#### MATERIAL SHOWN

(** [getTarget()] *)
Definition getTarget (children : list Child) : Result Child :=
  match find may_be_target children with
  | Some target_ => Ok target_
  | None => Throw "Invalid tooltip target: no child element was found."
  end.

(** [firstUpdated()] *)
Definition firstUpdated (t : SlTooltip) : SlTooltip :=
  let t := set_body_hidden (negb (open t)) t in
  (* If the tooltip is visible on init, update its position *)
  if open t then set_popup_active true t else t.

(** The tooltip is at rest and looks the way [open] says. *)
Definition at_rest (t : SlTooltip) : Prop :=
  changed t = [] /\ suspended t = [] /\ animations t = []
  /\ disabled t = false
  /\ body_hidden t = negb (open t) /\ popup_active t = open t.

(** [show()] and [hide()] called from outside, each time once the tooltip
    has come to rest after the call before. *)
Inductive MethodCall : Type := call_show | call_hide.

Definition call (c : MethodCall) (t : SlTooltip) : SlTooltip :=
  match c with
  | call_show => snd (show t)
  | call_hide => snd (hide t)
  end.

Inductive used_in_turn (t0 : SlTooltip) : SlTooltip -> Prop :=
| not_yet_used : used_in_turn t0 t0
| called_and_rested (t t' : SlTooltip) (c : MethodCall)
                    (schedule : list Action) :
    used_in_turn t0 t ->
    run schedule (call c t) = Some t' ->
    quiescent t' = true ->
    used_in_turn t0 t'.

(** What one step of the event loop adds to the history only starts
    animations on [popup.popup] and only cancels animations on [body]. *)
Definition starts_on_popup_cancels_on_body (e : Effect) : Prop :=
  match e with
  | started a => target a = popup_popup
  | cancelled a => target a = body
  | _ => True
  end.

Definition manual_host : Host := mkHost resting "manual" None [] 0.
Definition default_host : Host := mkHost resting "hover focus" None [] 0.
Definition click_host : Host := mkHost resting "click" None [] 0.

End TooltipRest.

(** ** Facts about the tab group *)

Module TabGroupFacts.
Import TabGroup.

(** *** The heaps after the two [map]s of [setActiveTab] *)

Lemma assign_tabs_at (current : ref) (l : list ref) (h : ref -> SlTab) (r : ref) :
  assign_tabs current l h r
  = if existsb (Nat.eqb r) l
    then with_active (Nat.eqb r current) (h r) else h r.
Proof.
  revert h. induction l as [|x l IH]; intro h; [reflexivity|].
  change (assign_tabs current (x :: l) h)
    with (assign_tabs current l
            (update h x (with_active (Nat.eqb x current) (h x)))).
  rewrite IH. cbn [existsb]. unfold update.
  destruct (Nat.eqb r x) eqn:E.
  - apply Nat.eqb_eq in E. subst x. cbn [orb].
    destruct (existsb (Nat.eqb r) l); reflexivity.
  - cbn [orb]. reflexivity.
Qed.

Lemma assign_panels_at (k : string) (l : list ref) (h : ref -> SlTabPanel)
      (r : ref) :
  assign_panels k l h r
  = if existsb (Nat.eqb r) l
    then with_panelActive (String.eqb (name (h r)) k) (h r) else h r.
Proof.
  revert h. induction l as [|x l IH]; intro h; [reflexivity|].
  change (assign_panels k (x :: l) h)
    with (assign_panels k l
            (update h x (with_panelActive (String.eqb (name (h x)) k) (h x)))).
  rewrite IH. cbn [existsb]. unfold update.
  destruct (Nat.eqb r x) eqn:E.
  - apply Nat.eqb_eq in E. subst x. cbn [orb].
    destruct (existsb (Nat.eqb r) l); reflexivity.
  - cbn [orb]. reflexivity.
Qed.

Lemma existsb_eqb_In (r : ref) (l : list ref) :
  In r l -> existsb (Nat.eqb r) l = true.
Proof.
  intro H. apply existsb_exists. exists r. split; [assumption|].
  apply Nat.eqb_refl.
Qed.

Lemma assign_tabs_panel current l h r :
  panel (assign_tabs current l h r) = panel (h r).
Proof.
  rewrite assign_tabs_at. destruct (existsb (Nat.eqb r) l); reflexivity.
Qed.

Lemma assign_tabs_active current l h r :
  In r l -> active (assign_tabs current l h r) = Nat.eqb r current.
Proof.
  intro H. rewrite assign_tabs_at, (existsb_eqb_In _ _ H). reflexivity.
Qed.

Lemma assign_panels_name k l h r :
  name (assign_panels k l h r) = name (h r).
Proof.
  rewrite assign_panels_at. destruct (existsb (Nat.eqb r) l); reflexivity.
Qed.

Lemma assign_panels_active k l h r :
  In r l -> panelActive (assign_panels k l h r) = String.eqb (name (h r)) k.
Proof.
  intro H. rewrite assign_panels_at, (existsb_eqb_In _ _ H). reflexivity.
Qed.

(** *** The indicator is the only thing the indicator methods write *)

Lemma repositionIndicator_frame g :
  repositionIndicator g = set_indicator (indicator (repositionIndicator g)) g.
Proof.
  unfold repositionIndicator. destruct (getActiveTab g).
  - destruct (placement g); reflexivity.
  - destruct g; reflexivity.
Qed.

Lemma syncIndicator_frame g :
  syncIndicator g = set_indicator (indicator (syncIndicator g)) g.
Proof.
  unfold syncIndicator. destruct (getActiveTab g).
  - rewrite repositionIndicator_frame at 1. reflexivity.
  - reflexivity.
Qed.

(** *** What a call that passes the guard leaves behind *)

Lemma setActiveTab_changes tab options g :
  changes_active_tab tab g = true ->
  exists g',
    setActiveTab (Some tab) options g
    = Ok (g',
          (if horizontal (placement g)
           then [scrollIntoView tab (merged_scrollBehavior options)] else [])
          ++ (if truthy (merged_emitEvents options)
              then match activeTab g with
                   | Some previous => [emit "sl-tab-hide" (panel (tabHeap g previous))]
                   | None => []
                   end ++ [emit "sl-tab-show" (panel (tabHeap g tab))]
              else []))
    /\ activated tab g g'.
Proof.
  intro G. unfold setActiveTab. rewrite G.
  eexists. split.
  - rewrite syncIndicator_frame. cbn [set_indicator set_panelHeap set_tabHeap
      set_activeTab tabHeap placement tabs panels panelHeap].
    rewrite !assign_tabs_panel.
    destruct (activeTab g); [rewrite assign_tabs_panel|]; reflexivity.
  - rewrite syncIndicator_frame.
    constructor; cbn [set_indicator set_panelHeap set_tabHeap set_activeTab
      tabHeap placement tabs panels panelHeap activeTab focused];
      reflexivity.
Qed.

Lemma setActiveTab_ignores tab options g :
  changes_active_tab tab g = false ->
  setActiveTab (Some tab) options g = Ok (g, []).
Proof.
  intro G. unfold setActiveTab. rewrite G. reflexivity.
Qed.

########

### [WHAT YOU NEED TO DO]
Taking the entries above, write out exactly each line from the one holding "Lemma assign_tabs_active current" to the one holding "Lemma assign_panels_active k", both included, and stop there.

### [OUTPUT OF THE TASK]
Lemma assign_tabs_active current l h r :
  In r l -> active (assign_tabs current l h r) = Nat.eqb r current.
Proof.
  intro H. rewrite assign_tabs_at, (existsb_eqb_In _ _ H). reflexivity.
Qed.

Lemma assign_panels_name k l h r :
  name (assign_panels k l h r) = name (h r).
Proof.
  rewrite assign_panels_at. destruct (existsb (Nat.eqb r) l); reflexivity.
Qed.

Lemma assign_panels_active k l h r :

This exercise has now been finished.